A woman who was abused by a serial rapist is to tell her story in a BBC documentary for the first time since her abuser’s arrest.

Kim Avis was jailed for 15 years in 2021 for sex offences including rapes, having subjected four women to years of abuse, fled to the US, and staged his own death to avoid the charges.

Avis previously sold jewellery from a stall in Inverness in the Scottish Highlands and was well known to locals in the area for raising money for charity through fun-running events.

The BBC’s documentary, Disclosure: Dead Man Running, will hear from Jade Skea, a survivor of Avis’ abuse.

The broadcaster said it marks the first time Ms Skea has spoken about how she helped bring the man to justice for his crimes.

The Herald: Jade Skea has spoken for the first time about abuse she endured from Kim AvisJade Skea has spoken for the first time about abuse she endured from Kim Avis (Image: (BBC/PA))

The pair met when she was a teenager in the early 2000s at his jewellery stall, which she would frequent with friends.

By the time she turned 18 she had been regularly seeing Avis, who was in his 40s.

In the documentary, she said: “He wasn’t like other adults.

“We kind of felt like he was one of us.”

READ MORE: Rapist jailed after faking own death at California beach

Avis would eventually isolate young Ms Skea from her family and friends and moved her into a static caravan outside of the city, which nobody visited other than him.

Ms Skea said this was all “part of the plan” to just “have me cut off from everything”.

Shortly after, Avis raped her for the first time.

Ms Skea said: “He came to visit me one night, and he was just acting quite erratically, and he was upset about something.

“He got on top of a picnic table that was outside the caravan, and he started howling, and just making bizarre animal noises.”

He would then rape her again in his house, which he dubbed the “Wolves’ Den”.

Ms Skea said: “I remember just feeling like that was just kind of the end, this was going to be my life forever.”

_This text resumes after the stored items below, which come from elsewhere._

(* ===== verification/Futures.v ===== *)
(** * utils.rs: futures

    [poll_once] asks a future for its result without waiting; [EitherFut] is one of two
    futures.  A future is a state that is polled with a waker in a world that changes
    between two polls, and is awaited by polling it until it is ready.  [get_msg] first
    polls the future of its own message once and awaits what is left of it only then, which
    loses no result; how long it can then have to wait is the subject of Wakeup.v. *)

From S2P Require Import Prelude.

Inductive Poll (O : Type) := Ready (o : O) | Pending.
#[global] Arguments Ready {_} _.
#[global] Arguments Pending {_}.

(** [noop_waker_ref()], or the waker of a task. *)
Inductive Waker := Noop | Task (id : nat).

(** [Future::poll], in a world [W]. *)
Class Future (W O F : Type) := poll : Waker → F → W → Poll O * F * W.

(** [futures::future::Either] as a value. *)
Inductive Either (L R : Type) := EitherLeft (l : L) | EitherRight (r : R).
#[global] Arguments EitherLeft {_ _} _.
#[global] Arguments EitherRight {_ _} _.

Inductive EitherFut (L R : Type) := FutLeft (l : L) | FutRight (r : R).
#[global] Arguments FutLeft {_ _} _.
#[global] Arguments FutRight {_ _} _.

Section utils.
Context {W O : Type}.

Definition poll_once `{Future W O F} (fut : F) (w : W) : Either O F * W :=
  match poll Noop fut w with
  | (Ready o, _, w) => (EitherLeft o, w)
  | (Pending, fut, w) => (EitherRight fut, w)
  end.

#[export] Instance either_poll `{Future W O L} `{Future W O R} : Future W O (EitherFut L R) :=
  λ cx self w,
    match self with
    | FutLeft fut => let '(p, fut, w) := poll cx fut w in (p, FutLeft fut, w)
    | FutRight fut => let '(p, fut, w) := poll cx fut w in (p, FutRight fut, w)
    end.

(** [.await] of task [id]: what happens between the polls is a list of changes. *)
Fixpoint await `{Future W O F} (id : nat) (fut : F) (w : W) (changes : list (W → W))
    : Either (O * W) (F * W) :=
  match poll (Task id) fut w with
  | (Ready o, _, w) => EitherLeft (o, w)
  | (Pending, fut, w) =>
      match changes with
      | [] => EitherRight (fut, w)
      | change :: changes => await id fut (change w) changes
      end
  end.

(** [match poll_once(fut) { Left(res) => return res, Right(f) => f }], and [f.await] after
    the first change. *)
Definition once_await `{Future W O F} (id : nat) (fut : F) (w : W) (changes : list (W → W))
    : Either (O * W) (F * W) :=
  match poll_once fut w with
  | (EitherLeft o, w) => EitherLeft (o, w)
  | (EitherRight fut, w) =>
      match changes with
      | [] => EitherRight (fut, w)
      | change :: changes => await id fut (change w) changes
      end
  end.

(** The result, and the world it came in. *)
Definition result_of {F} (r : Either (O * W) (F * W)) : option (O * W) :=
  match r with EitherLeft res => Some res | EitherRight _ => None end.

(** An [EitherFut] is the future it holds, polled as often and with the same waker. *)
Lemma await_either_left `{Future W O L} `{Future W O R} id (fut : L) w changes :
  await id (FutLeft (R:=R) fut) w changes =
    match await id fut w changes with
    | EitherLeft res => EitherLeft res
    | EitherRight (fut, w) => EitherRight (FutLeft fut, w)
    end.
Proof.
  revert fut w. induction changes as [|c changes IH]; intros fut w; cbn;
    destruct (poll (Task id) fut w) as [[[o|] fut'] w']; done.
Qed.

Lemma await_either_right `{Future W O L} `{Future W O R} id (fut : R) w changes :
  await id (FutRight (L:=L) fut) w changes =
    match await id fut w changes with
    | EitherLeft res => EitherLeft res
    | EitherRight (fut, w) => EitherRight (FutRight fut, w)
    end.
Proof.
  revert fut w. induction changes as [|c changes IH]; intros fut w; cbn;
    destruct (poll (Task id) fut w) as [[[o|] fut'] w']; done.
Qed.

(** A future that differs in nothing but the waker it remembers: [same] is kept by polls,
    whose answer does not depend on the waker. *)
Class WakerFree `{Future W O F} (same : relation F) : Prop := {
  same_refl :: Reflexive same;
  same_poll cx cx' f g w : same f g →
    let '(p, f', w1) := poll cx f w in
    let '(q, g', w2) := poll cx' g w in p = q ∧ same f' g' ∧ w1 = w2;
}.

Lemma await_same `{Future W O F} same `{!WakerFree same} id f g w changes :
  same f g → result_of (await id f w changes) = result_of (await id g w changes).
Proof.
  revert f g w. induction changes as [|c changes IH]; intros f g w Hs; cbn;
    pose proof (same_poll (Task id) (Task id) f g w Hs) as Hp;
    destruct (poll _ f w) as [[[o|] f'] w1], (poll _ g w) as [[[o'|] g'] w2];
    destruct Hp as (Hp & Hs' & ->); try done; [by injection Hp as ->..|by apply IH].
Qed.

(** Polling once and awaiting the rest finishes when awaiting would, with the same result. *)
Lemma once_await_spec `{Future W O F} same `{!WakerFree same} id f w changes :
  result_of (once_await id f w changes) = result_of (await id f w changes).
Proof.
  unfold once_await, poll_once. destruct changes as [|c changes]; cbn;
    pose proof (same_poll Noop (Task id) f f w (same_refl f)) as Hp;
    destruct (poll Noop f w) as [[[o|] f'] w1], (poll (Task id) f w) as [[[o'|] g'] w2];
    destruct Hp as (Hp & Hs' & ->); try done; [by injection Hp as ->..|by apply (await_same same)].
Qed.
End utils.

(** ** A value that arrives

    The receiving end of a one-shot channel: the world is the value once it is sent, the
    future remembers whom to wake. *)

#[local] Instance arrival_poll : Future (option nat) nat (option Waker) :=
  λ cx self w, match w with Some v => (Ready v, None, w) | None => (Pending, Some cx, w) end.

#[local] Instance arrival_waker_free : WakerFree (F:=option Waker) (λ _ _, True).
Proof. split; [done|]. intros cx cx' f g [v|] _; by cbn. Qed.

Lemma poll_once_is_right : poll_once (F:=option Waker) None None = (EitherRight (Some Noop), None).
Proof. reflexivity. Qed.

(** Nobody would be woken by [Noop]: the waker of the task is there once it awaits. *)
Example awaited_registers :
  once_await (F:=option Waker) 4 None None [id] = EitherRight (Some (Task 4), None).
Proof. reflexivity. Qed.

Example once_await_arrives :
  result_of (once_await (F:=option Waker) 4 None None [id; λ _, Some 7]) = Some (7, Some 7).
Proof.
  rewrite (once_await_spec (λ _ _, True)). reflexivity.
Qed.
(** The three kinds of text, and the result on each. *)
Inductive session_verdict (text : bytes) : io_result text_addr → Prop :=
| verdict_ok a : session_addr text a → ¬ socket_missing text →
    (∀ a', session_addr text a' → a' = a) → session_verdict text (Ok a)
| verdict_missing : socket_missing text → (∀ a, ¬ session_addr text a) →
    session_verdict text (Err NotFound)
| verdict_bad : ¬ socket_missing text → (∀ a, ¬ session_addr text a) →
    session_verdict text (Err InvalidData).

Lemma assigns_unique data name v v' : assigns data name v → assigns data name v' → v = v'.
Proof. rewrite <- !data_pairs_lookup. congruence. Qed.

Lemma session_addr_unique text a b : session_addr text a → session_addr text b → a = b.
Proof.
  intros [d abs -> Ha|d p -> Hna Hp He|d h p -> Hh _ Hp _] Hb;
    inversion Hb as [d' abs' Hd Ha'|d' p' Hd Hna' Hp' _|d' h' p' Hd Hh' _ Hp' _];
    try discriminate Hd; injection Hd as <-; try by naive_solver.
  - by rewrite (assigns_unique _ _ _ _ Ha Ha').
  - by rewrite (assigns_unique _ _ _ _ Hp Hp').
  - by rewrite (assigns_unique _ _ _ _ Hp Hp'), (assigns_unique _ _ _ _ Hh Hh').
Qed.

Lemma session_addr_present text a : session_addr text a → ¬ socket_missing text.
Proof.
  intros [d abs -> Ha|d p -> Hna Hp He|d h p -> _ _ _ _] (d' & p' & Hd & Hna' & Hp' & He');
    try discriminate Hd; injection Hd as <-; [by apply (Hna' abs)|].
  rewrite (assigns_unique _ _ _ _ Hp Hp') in He. congruence.
Qed.

(** Neither family has a colon in it. *)
Lemma family_text family data f data' :
  ":"%char ∉ family → f = lit "unix" ∨ f = lit "tcp" →
  family ++ ":"%char :: data = f ++ ":"%char :: data' → family = f ∧ data = data'.
Proof.
  intros Hf Hu. apply sep_app_inj; [done|].
  destruct Hu as [-> | ->]; by apply (bool_decide_unpack _).
Qed.

Lemma session_verdict_ok text :
  session_verdict text (get_session_bus_addr exists_ (Some text)).
Proof.
  assert (∀ a, session_addr text a → session_verdict text (Ok a)) as Hok.
  { intros a Ha. constructor; [done|by eapply session_addr_present|].
    intros a' Ha'. by apply (session_addr_unique text). }
  assert (socket_missing text → session_verdict text (Err NotFound)) as Hmiss.
  { intros Hm. constructor; [done|]. intros a Ha. by apply (session_addr_present text a). }
  destruct (decide (":"%char ∈ text)) as [Hin|Hin].
  - destruct (list_elem_of_split_l _ _ Hin) as (family & data & -> & Hf).
    rewrite get_session_bus_addr_text by done. cbv zeta.
    destruct (decide (family = lit "unix")) as [->|Hnu].
    { pose proof (unix_addr_spec data) as Hu. cbv zeta in Hu.
      destruct (unix_addr _ _) as [a|[]|]; try (by destruct Hu); auto; by destruct Hu as (? & ? & ?);
        constructor. }
    assert (¬ socket_missing (family ++ ":"%char :: data)) as Hnm.
    { intros (d & p & Heq & _). apply family_text in Heq as [? _]; auto. }
    destruct (decide (family = lit "tcp")) as [->|Hnt].
    + destruct (host_port (data_pairs data)) as [s|] eqn:Hs; cbn.
      * apply host_port_Some in Hs as (h & p & -> & ? & ? & ? & ?). apply Hok. by eapply session_tcp.
      * constructor; [done|]. intros a Ha. inversion Ha as [? ? Hd|? ? Hd|d h p Hd Hh Hu Hp Hv]; try discriminate Hd.
        injection Hd as <-. assert (host_port (data_pairs data) = Some (h ++ [":"%char] ++ p)); [|congruence].
        apply host_port_Some. by exists h, p.
    + constructor; [done|]. intros a Ha.
      inversion Ha as [d abs Hd|d p Hd|d h p Hd]; apply family_text in Hd as [? _]; auto.
  - rewrite get_session_bus_addr_no_colon by done. constructor.
    + intros (d & p & -> & _). apply Hin. set_solver.
    + intros a Ha. inversion Ha as [d abs Hd|d p Hd|d h p Hd]; subst; apply Hin; set_solver.
Qed.
(** The [for character in path_str.chars()] loop of [validate_skip_root].  A
    non-ASCII character is rejected at its first byte. *)
Fixpoint validate_chars (path_str : bytes) (last_was_sep : bool)
    : outcome InvalidObjectPath unit :=
  match path_str with
  | [] => Ok ()
  | c :: rest =>
      if name_char c then validate_chars rest false
      else if decide (c = SEP) then
        if last_was_sep then Err ConsecutiveSlashes else validate_chars rest true
      else Err ContainsInvalidCharacters
  end.

Definition validate_skip_root (path_str : bytes) : outcome InvalidObjectPath unit :=
  _ ← validate_chars path_str false;
  if decide (length path_str ≠ 1 ∧ last path_str = Some SEP) then Err TrailingSlash
  else Ok ().

Definition validate_str (path_str : bytes) : outcome InvalidObjectPath unit :=
  if path_has_root path_str then validate_skip_root path_str else Err NoRoot.

(** [validate], on a [Path]: [to_str] fails on bytes that are not UTF-8. *)
Definition validate (path : bytes) : outcome InvalidObjectPath unit :=
  if path_has_root path then
    if utf8_valid path then validate_skip_root path else Err ContainsInvalidCharacters
  else Err NoRoot.

Definition from_path (p : bytes) : outcome InvalidObjectPath bytes :=
  _ ← validate p; mret p.

Definition from_str (s : bytes) : outcome InvalidObjectPath bytes :=
  _ ← validate_str s; mret s.

Definition root_path : bytes := lit "/".

Section debug.
(** Whether the crate is built with [debug_assertions]. *)
Context (debug_assertions : bool).

Definition debug_assert_validitity {E} (self : bytes) : outcome E unit :=
  if debug_assertions then
    match validate self with Ok _ => Ok () | _ => Panic end
  else Ok ().

Definition as_str {E} (self : bytes) : outcome E bytes :=
  _ ← debug_assert_validitity self; mret self.

(** [ObjectPath::strip_prefix].  [self_len - 1 - stripped_len] is [usize]
    arithmetic: an underflow is a panic in debug builds, and in release builds
    an out-of-range slice, which panics as well. *)
Definition strip_prefix (self p : bytes) : outcome StripPrefixError bytes :=
  stripped ← ok_or (path_strip_prefix self p) PrefixNotFound;
  if path_eqb stripped [] then Ok root_path else
  let self_len := length self in
  let stripped_len := length stripped in
  if decide (self_len < 1 + stripped_len) then Panic else
  let ret := drop (self_len - 1 - stripped_len) self in
  _ ← debug_assert_validitity ret;
  mret ret.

Avis’s abuse would begin to unravel in 2015 after Ms Skea reported him to the police, which she says he thought she would never do.

Avis then appeared in court charged with multiple rapes and sexual assault against a total of four women after another three reported him.

He was released on bail and a trial date was set for March 2019.

However, he sold his property for £245,000 and promptly fled to Monastery Beach, Carmel-by-the-sea, California, US.

The Herald: Fugitive Kim Avis takes a selfie somewhere in the USFugitive Kim Avis takes a selfie somewhere in the US (Image: (BBC/PA))

The area, known colloquially as “Mortuary Beach” due to frequent drownings, is where Avis would stage his own death.

Avis’s eldest son, who was with him in the US, reported him missing, and after a three-day search, local police were certain his supposed drowning was a hoax.

A few months later, he re-emerged near Colorado Springs, around 1,300 miles from where he was reported as missing.

READ MORE: Rapist jailed after faking own death at California beach

Using the alias Cameron MacGregor, he spent around 3,000 US dollars at a gemstone stall, run by a woman who features in the documentary, known only as Angie.

She said: “He was really elusive.

“I knew something was wrong”.

She got to know Avis under his MacGregor pseudonym saying he appeared rough around the edges but always carried a sizeable sum of cash on him.

The Herald: Angie, who came to know Avis under the pseudonym Cameron MacGregor Angie, who came to know Avis under the pseudonym Cameron MacGregor (Image: (BBC/PA))

She suspected “MacGregor” was not who he said he was after she asked him to show her his passport, while claiming to be a US citizen.

Angie said he “got mad” and drove off for around an hour when she challenged him to show her proof of citizenship.

She added: “I’m like, ‘this is strange, this is really peculiar, he’s talking about a witch hunt, something isn’t right here’.

“I took a picture of his car licence plates.

“I had a police friend and I said will you run these plates.”

Angie was later contacted by a government agency that hunts fugitives.

She said: “They said ‘stay away from him, he’s dangerous’.

US marshals and police then attempted to track his movements, eventually capturing his last moments as a fugitive on police bodycams.

He was placed in a federal prison, awaiting extradition to Scotland.

While he was in federal prison, Angie visited him three times. Avis had no idea she was likely behind his arrest.

After Avis was returned to prison in Scotland, Angie visited him twice more and on the last occasion she decided to let him in on a secret.

While there, Angie visited him three times, and on her last visit before he was returned to Scotland, she told him: “I said ‘You know what, I’m the one that turned your plates in'”.

After two years on the run, Avis was finally sentenced to 15 years in jail at the High Court in Edinburgh, following a trial, and imprisoned in HMP Edinburgh.

Ms Skea said: “He will absolutely ruin anyone that he’s around long enough.

“And I don’t think that, you know, he should ever, ever be out in public again.”

Disclosure: Dead Man Running, airs on BBC One Scotland on Wednesday at 9pm.